We are left with the existing rules in the single European countries. I tried to find out through the members of the European Society for Developmental Pharmacology whether in their countries there were specific programs. But the general answer was no, although in the United Kingdom there has been some preliminary approach between the British Pediatric Society and representatives of the pharmaceutics companies to establish rules for marketing drugs for children.
I conclude that at the institutional level, the European debate on therapeutic orphans is still in a very early stage, and I do not think that it will develop in a reasonably short time.
WHAT TO DO IN THE NEAR FUTURE?
Can we, as pediatric clinical pharmacologists, advance some proposal? One way would be to separate the problem of children as therapeutic orphans from the more general one of orphan drugs. The European Community should be convinced to fund and support political studies and collaborative projects between the United States and the European network for clinical pharmacology in children. Together, we should identify areas of interest, design protocols, and apply for grants.
The advantage of working from a European perspective is obvious. We should remember that Europe represents a population of 370 million, a variety of ethnic groups with specific problems concerning rare diseases, and diseases in children. I am certain that non-European Economic Community countries could be encouraged to join programs developed by such a commission. But for this, we need to be sponsored politically in the European Union.
Unlike Europe, the United States is a single country with a federal organization that can coordinate and sponsor multicenter studies.
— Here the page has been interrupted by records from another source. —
(** A marked sector at rest is ready to be collected, full or not. *)
Lemma rest_collect L m J slack crash i st its :
  0 <= J -> used m + slack + EF_SEC_REMAIN_THRESHOLD <= ROOM -> rest_at L m J i st SECTOR_DIRTY_TRUE its -> pend its = [] ->
  to_collect m J slack false crash i st SECTOR_DIRTY_TRUE its SECTOR_STORE_EMPTY [] L.
Proof.
  intros HJ Hroom [Hs Ho (W2 & W3 & W4) Hd Hm Hr Hc Hj Hf] Hp.
  assert (Hne : its <> []) by (intros E; by specialize (W4 E)). pose proof (items_sec _ _ _ _ _ Hs) as HI. apply items_sec in Ho as HO.
  assert (Hw : weight its = used m).
  { assert (E : lives L ≡ₚ live its) by (rewrite (lives_at L i), HI, HO, app_nil_r; done).
    assert (Ep : pends L = []) by (apply Permutation_nil_r; by rewrite (pends_at L i), HI, HO, Hp).
    rewrite Ep in Hm. unfold weight. rewrite Hp, <- (used_lives L m Hm), (total_perm _ _ E). cbn. lia. }
  split; [by left|]. split; [done|]. split; try done.
  - apply sec_upd_eq.
  - split; [by intros ?%W2 | done].
  - by rewrite sec_upd_ne.
  - split; [done|]. split; [done|]. split; [by left | done].
  - by apply (meaning_other L i st _ its).
  - rewrite Hw. change (ilen []) with 0. lia.
Qed.

Section Set_env.
Context (P : (Z -> Z) -> Prop) (m : env_map) (J slack : Z) (crash : bool) (HJ : 0 <= J) (Hslack : 0 <= slack).
Context (k v : list Z) (Hok : entry_ok k v).

(** Every content is allowed, or those from which the variables before or after
    are recovered; then every record can be torn. *)
Definition set_mode : Prop :=
  if crash then
    (forall L, recoverable L m (J + slack) \/ recoverable L (<[k := v]> m) (J + slack) -> PL P L)
    /\ forall k' v', m !! k' = Some v' \/ (k' = k /\ v' = v) -> tear_safe k' v' /\ node_len k' v' <= slack
  else forall mu, P mu.

Context (Hmode : set_mode) (Hroom : used m + J + node_len k v + slack + EF_SEC_REMAIN_THRESHOLD <= ROOM).

Lemma mode_before : mode P m J slack false crash.
Proof using Hmode.
  unfold mode. unfold set_mode in Hmode. destruct crash; [|done]. destruct Hmode as [H1 H2].
  split; [done|]. split; [intros L HL; apply H1; by left|]. intros k' v' Hk. apply H2. by left.
Qed.

Lemma mode_after : mode P (<[k := v]> m) J slack false crash.
Proof using Hmode.
  unfold mode. unfold set_mode in Hmode. destruct crash; [|done]. destruct Hmode as [H1 H2].
  split; [done|]. split; [intros L HL; apply H1; by right|]. intros k' v' Hk. apply H2.
  apply lookup_insert_Some in Hk as [[<- <-]|[_ Hk]]; [by right | by left].
Qed.

Lemma rest_allowed L m0 i st d its :
  m0 = m \/ m0 = <[k := v]> m -> (crash = true -> rest_at L m0 (J + slack) i st d its /\ ordered its) -> PL P L.
Proof using HJ Hslack Hmode.
  intros Hm0 Hr. destruct (mode_cases P m J slack false crash mode_before) as [Ec|HP]; [|by apply PL_all].
  unfold set_mode in Hmode. rewrite Ec in Hmode. destruct Hmode as [HL _]. apply HL.
  assert (HR : recoverable L m0 (J + slack)) by (destruct (Hr Ec) as [Hr1 Hr2]; by apply (rest_recoverable _ _ _ i st d its); [lia|..]).
  destruct Hm0 as [->| ->]; [by left | by right].
Qed.

(** ** The record is written *)

(** The store ready for the new record; [old] is the value that was there. *)
Record opened (L : Sec * Sec) (i : bool) (st d : Z) (its : list item) (old : option (list Z)) : Prop := {
  op_rest : rest_at L m J i st d its;
  op_level : st <> SECTOR_STORE_FULL;
  op_gone : k ∉ (lives L).*1;
  op_pend : pends L = match old with Some v0 => [(k, v0)] | None => [] end;
  op_pend_its : pend its = match old with Some v0 => [(k, v0)] | None => [] end;
  op_soiled : old <> None -> d = SECTOR_DIRTY_TRUE;
  op_weight : weight its = used m;
  op_free : node_len k v < free i its;
  op_clean : d = SECTOR_DIRTY_FALSE -> node_len k v + slack + EF_SEC_REMAIN_THRESHOLD <= free i its;
  op_gaps : crash = true -> clean its
}.

Section Opened.
Context (L : Sec * Sec) (i : bool) (st d : Z) (its : list item) (old : option (list Z)) (Ho : opened L i st d its old).

Definition grown (x : item) (st' : Z) : Sec * Sec := upd L i (Fmt st' d (its ++ [x])).

Lemma grown_rest x st' m0 J' :
  st' = SECTOR_STORE_USING \/ (st' = SECTOR_STORE_FULL /\ d <> SECTOR_DIRTY_FALSE) -> tidy (its ++ [x]) -> pend [x] = [] ->
  item_len x <= weight [x] + (J' - J) -> weight [x] <= node_len k v ->
  meaning (lives (grown x st')) (pends (grown x st')) m0 -> rest_at (grown x st') m0 J' i st' d (its ++ [x]).
Proof using Ho Hroom HJ Hslack.
  intros Hst Ht Hp Hl Hw Hm. pose proof Ho as [[R1 R2 R3 R4 R5 R6 R7 R8 R9] O2 O3 O4 O5 O6 O7 O8 O9 _].
  split; try done.
  - apply sec_upd_eq.
  - unfold grown. by rewrite sec_upd_ne.
  - split; [split; [by destruct Hst as [->|[-> ?]] | by destruct its]|]. split; [done | by destruct its].
  - rewrite weight_app. lia.
  - intros Ed k0 v0. rewrite pend_app, Hp, app_nil_r, O5. destruct old; [|by intros ?%not_elem_of_nil].
    rewrite O6 in Ed by done. done.
  - intros Ed. specialize (R8 Ed). rewrite weight_app, ilen_app, ilen_cons, ilen_nil. lia.
  - intros ->. by destruct Hst as [?|[_ ?]].
Qed.

Lemma grown_same x st' :
  live [x] = [] -> pend [x] = [] -> meaning (lives (grown x st')) (pends (grown x st')) m.
Proof using Ho.
  intros Hl Hp. pose proof (op_rest _ _ _ _ _ _ Ho) as [R1 _ _ _ R5 _ _ _ _].
  apply (meaning_other L i _ _ its); [by eapply items_sec | by rewrite live_app, Hl, app_nil_r | by rewrite pend_app, Hp, app_nil_r | done].
Qed.

Lemma written_meaning st' :
  meaning (lives (grown (Rec ENV_WRITE k v) st')) (pends (grown (Rec ENV_WRITE k v) st')) (<[k := v]> m).
Proof using Ho.
  pose proof Ho as [[R1 _ _ _ R5 _ _ _ _] _ O3 O4 _ _ _ _ _ _].
  destruct (append_lists L i st' d k v its (items_sec _ _ _ _ _ R1)) as [HA HB].
  rewrite O4 in *. apply (meaning_perm ((k, v) :: lives L) _ (match old with Some v0 => [(k, v0)] | None => [] end)); [by symmetry | by symmetry|].
  destruct old; [by apply meaning_set | by apply meaning_new].
Qed.

Lemma written_rest st' :
  st' = SECTOR_STORE_USING \/ (st' = SECTOR_STORE_FULL /\ d <> SECTOR_DIRTY_FALSE) ->
  rest_at (grown (Rec ENV_WRITE k v) st') (<[k := v]> m) J i st' d (its ++ [Rec ENV_WRITE k v]).
Proof using Ho Hroom HJ Hslack.
  intros Hst. assert (Ew : weight [Rec ENV_WRITE k v] = node_len k v).
  { unfold weight. rewrite live_rec, pend_rec. cbn. lia. }
  apply grown_rest; [done | apply tidy_snoc | by rewrite pend_rec | rewrite rec_len; lia | lia | apply written_meaning].
Qed.

(** Whatever of the record is written, the old variables are there. *)
Lemma grown_allowed x st' :
  st' = SECTOR_STORE_USING \/ (st' = SECTOR_STORE_FULL /\ d <> SECTOR_DIRTY_FALSE) -> (crash = true -> tidy (its ++ [x])) -> live [x] = [] -> pend [x] = [] ->
  item_len x <= node_len k v -> PL P (grown x st').
Proof using Ho Hroom HJ Hslack Hmode Hok.
  intros Hst Ht Hl Hp Hlen. pose proof (entry_len_bound k v Hok).
  apply (rest_allowed _ m i st' d (its ++ [x])); [by left|]. intros Ec.
  assert (Hs : node_len k v <= slack).
  { unfold set_mode in Hmode. rewrite Ec in Hmode. apply Hmode. by right. }
  assert (Ew : weight [x] = 0) by (unfold weight; by rewrite Hl, Hp).
  split; [apply grown_rest; [done | by apply Ht | done | lia | lia | by apply grown_same]|].
  apply ordered_clean; [by apply Ho | done].
Qed.

Lemma open_allowed st' :
  st' = SECTOR_STORE_USING \/ (st' = SECTOR_STORE_FULL /\ d <> SECTOR_DIRTY_FALSE) -> PL P (upd L i (Fmt st' d its)).
Proof using Ho Hroom HJ Hslack Hmode Hok.
  intros Hst. destruct (decide (its = [])) as [E|E].
  - intros mu HF. assert (HA : PL P (grown phantom st')).
    { apply grown_allowed; [done | by rewrite E; left | done | done|].
      pose proof (entry_len_bound k v Hok). change (item_len phantom) with 28. lia. }
    apply HA. rewrite E in HF. unfold grown. rewrite E. cbn [app].
    pose proof (Flash_phantom mu _ i _ _ HF (sec_upd_eq _ _ _)) as Hph. by rewrite upd_upd in Hph.
  - pose proof Ho as [[R1 R2 R3 R4 R5 R6 R7 R8 R9] O2 O3 O4 O5 O6 O7 O8 O9 O10].
    apply (rest_allowed _ m i st' d its); [by left|]. intros Ec. split; [|by apply ordered_all, O10]. split; try done.
    + apply sec_upd_eq.
    + by rewrite sec_upd_ne.
    + split; [split; [by destruct Hst as [->|[-> ?]] | done]|]. split; [apply R3 | done].
    + by apply (meaning_other L i _ _ its); [eapply items_sec|..].
    + intros Ed k0 v0. rewrite O5. destruct old; [|by intros ?%not_elem_of_nil]. by rewrite O6 in Ed.
    + intros Ed. specialize (R8 Ed). lia.
    + intros ->. by destruct Hst as [?|[_ ?]].
Qed.

Lemma open_appending st' :
  st' = SECTOR_STORE_USING \/ (st' = SECTOR_STORE_FULL /\ d <> SECTOR_DIRTY_FALSE) -> appending P L i st' d its k v.
Proof using Ho Hroom HJ Hslack Hmode Hok.
  intros Hst. pose proof Ho as [Hrest O2 O3 O4 O5 O6 O7 O8 O9 O10].
  split; [|split; [by apply open_allowed|split; [|split]]].
  - apply (rest_allowed _ m i st d its); [by left|]. intros Ec. split; [by apply (rest_weaken _ _ J); [lia|] | by apply ordered_all, O10].
  - apply grown_allowed; [done | intros _; apply tidy_snoc | by rewrite live_rec | by rewrite pend_rec | rewrite rec_len; lia].
  - apply (rest_allowed _ (<[k := v]> m) i st' d (its ++ [Rec ENV_WRITE k v])); [by right|]. intros Ec.
    split; [by apply (rest_weaken _ _ J); [lia | apply written_rest]|].
    apply ordered_clean; [by apply O10 | by rewrite pend_rec].
  - intros m0 n mu Hn HF Hb. destruct (mode_cases P m J slack false crash mode_before) as [Ec|HP]; [|apply HP].
    assert (Hsafe : tear_safe k v) by (unfold set_mode in Hmode; rewrite Ec in Hmode; apply Hmode; by right).
    pose proof (torn_append k v Hok Hsafe m0 mu _ i _ _ its n HF (sec_upd_eq _ _ _) ltac:(lia) Hn Hb) as HF'.
    rewrite upd_upd in HF'. destruct (torn_lists k v n (bool_decide (its = []))) as [HL HPd].
    destruct (torn_ok k v Hok Hsafe n (bool_decide (its = [])) Hn) as (_ & _ & _ & Hlen).
    refine (grown_allowed _ st' Hst _ HL HPd Hlen mu HF'). intros _. by apply torn_tidy, clean_no_gaps, O10.
Qed.
End Opened.

(** ** The old record *)

Section Placed.
Context (L : Sec * Sec) (i : bool) (st d : Z) (its : list item).
Context (Hfits : fits L m J (node_len k v) slack i st d its) (Hng : crash = true -> clean its).

Lemma opened_new : (forall w, (k, w) ∉ lives L) -> opened L i st d its None.
Proof using Hfits Hng.
  intros Hno. destruct Hfits as (Hid & (Hnf & Hfree) & Hclean). destruct (idle_lists _ _ _ _ _ _ _ Hid) as [_ Hp].
  split; try done.
  - by apply idle_rest.
  - intros (w & Hw)%keys_in. by apply (Hno w).
  - apply (id_pend _ _ _ _ _ _ _ Hid).
  - by apply idle_weight in Hid.
Qed.

Context (l1 l2 : list item) (v0 : list Z) (Eits : its = l1 ++ Rec ENV_WRITE k v0 :: l2) (Hlvl : is_level d).
Let its1 := l1 ++ Rec ENV_PRE_DELETE k v0 :: l2.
These studies may involve centers from outside the United States. For example, the National Institutes of Health has sponsored studies on the acellular pertussis vaccine that was performed in Sweden and Italy. This could be done in other cases for studies on drugs as well as on vaccines. National Institutes of Health studies could associate European centers. Many of these already have participated in studies, the results of which were used to present dossiers for marketing authorization in the United States. Thus, this is a feasible way.
A second proposal would be institutional. The National Institutes of Health could try to establish a formal cooperation with the European commission, asking to develop in Europe a network similar to that active in the United States. A possible third partner could be the European Society for Developmental Pharmacology, which therefore would be invested with an official responsibility.
The two ways are not mutually exclusive. Hence, I propose that in the near future, the US network could associate some European centers in its studies. Obviously this raises the question of funding. In the meanwhile, the National Institutes of Health on the one hand and the European Society on the other should look toward the possibility of establishing a European Commission for studies of drugs in children.